GOAL OF THE EXERCISE
Quote exactly and only this range of lines in the data below: the line that holds "if (r =? 42)%N" to the line that holds "s => glob_match same ts s end", both included.

(Stored data entries)
BEGIN

(* ===== verification/Glob.v ===== *)
(** The patterns of permission rules (src/internal/policy/policy.go:
    [globToRegexp], [globsMeet]): what a glob matches, and whether two globs
    have a string in common.

    The regular expression built from a glob is its list of tokens; package
    [regexp] reads both it and the text as runes. *)

From Stdlib Require Import ZArith NArith Ascii String Lia Bool.
From stdpp Require Import base tactics list option strings gmap.
From S2P Require Import Prelude.
From S2P Require Import GoStd.
From S2P Require Import Errors.
From S2P Require Import GoNet.
From S2P Require Import GoPath.

#[local] Open Scope string_scope.

Inductive token : Set :=
  | Star
  | AnyRune
  | Lit (r : N).

#[export] Instance token_eq_dec : EqDecision token.
Proof. solve_decision. Defined.

Definition token_of (r : N) : token :=
  if (r =? 42)%N then Star else if (r =? 63)%N then AnyRune else Lit r.

Definition regexp : Type := list token.

(** The text of the expression [globToRegexp] writes. *)
Definition escaped_byte (c : ascii) : string :=
  if c =c "*" then ".*"
  else if c =c "?" then "."
  else if byte_in ".+()|^${}[]\" c then String "\" (String c "")
  else String c "".
Fixpoint glob_body (s : string) : string :=
  match s with EmptyString => "" | String c s => escaped_byte c ++ glob_body s end.
Definition glob_source (glob : string) : string := "(?s)^" ++ glob_body glob ++ "$".

(** [regexp.Compile] of it refuses only text that is not UTF-8. *)
Definition globToRegexp (glob : string) : result regexp :=
  match invalid_from 0 (glob_source glob) with
  | Some rest => Fail (plain ("error parsing regexp: invalid UTF-8: `" ++ rest ++ "`"))
  | None => Ok (map token_of (runes glob))
  end.

(** Matching whole texts; [same] compares a literal with a rune. *)
Fixpoint glob_match (same : N → N → bool) (ts : regexp) (s : list N) : bool :=
  match ts with
  | [] => match s with [] => true | _ => false end
  | Star :: ts =>
      (fix star (s : list N) : bool :=
         glob_match same ts s || match s with [] => false | _ :: s => star s end) s
  | AnyRune :: ts => match s with [] => false | _ :: s => glob_match same ts s end
  | Lit r :: ts => match s with [] => false | x :: s => same r x && glob_match same ts s end
  end.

END

EXERCISE SOLUTION
  if (r =? 42)%N then Star else if (r =? 63)%N then AnyRune else Lit r.

Definition regexp : Type := list token.

(** The text of the expression [globToRegexp] writes. *)
Definition escaped_byte (c : ascii) : string :=
  if c =c "*" then ".*"
  else if c =c "?" then "."
  else if byte_in ".+()|^${}[]\" c then String "\" (String c "")
  else String c "".
Fixpoint glob_body (s : string) : string :=
  match s with EmptyString => "" | String c s => escaped_byte c ++ glob_body s end.
Definition glob_source (glob : string) : string := "(?s)^" ++ glob_body glob ++ "$".

(** [regexp.Compile] of it refuses only text that is not UTF-8. *)
Definition globToRegexp (glob : string) : result regexp :=
  match invalid_from 0 (glob_source glob) with
  | Some rest => Fail (plain ("error parsing regexp: invalid UTF-8: `" ++ rest ++ "`"))
  | None => Ok (map token_of (runes glob))
  end.

(** Matching whole texts; [same] compares a literal with a rune. *)
Fixpoint glob_match (same : N → N → bool) (ts : regexp) (s : list N) : bool :=
  match ts with
  | [] => match s with [] => true | _ => false end
  | Star :: ts =>
      (fix star (s : list N) : bool :=
         glob_match same ts s || match s with [] => false | _ :: s => star s end) s
  | AnyRune :: ts => match s with [] => false | _ :: s => glob_match same ts s end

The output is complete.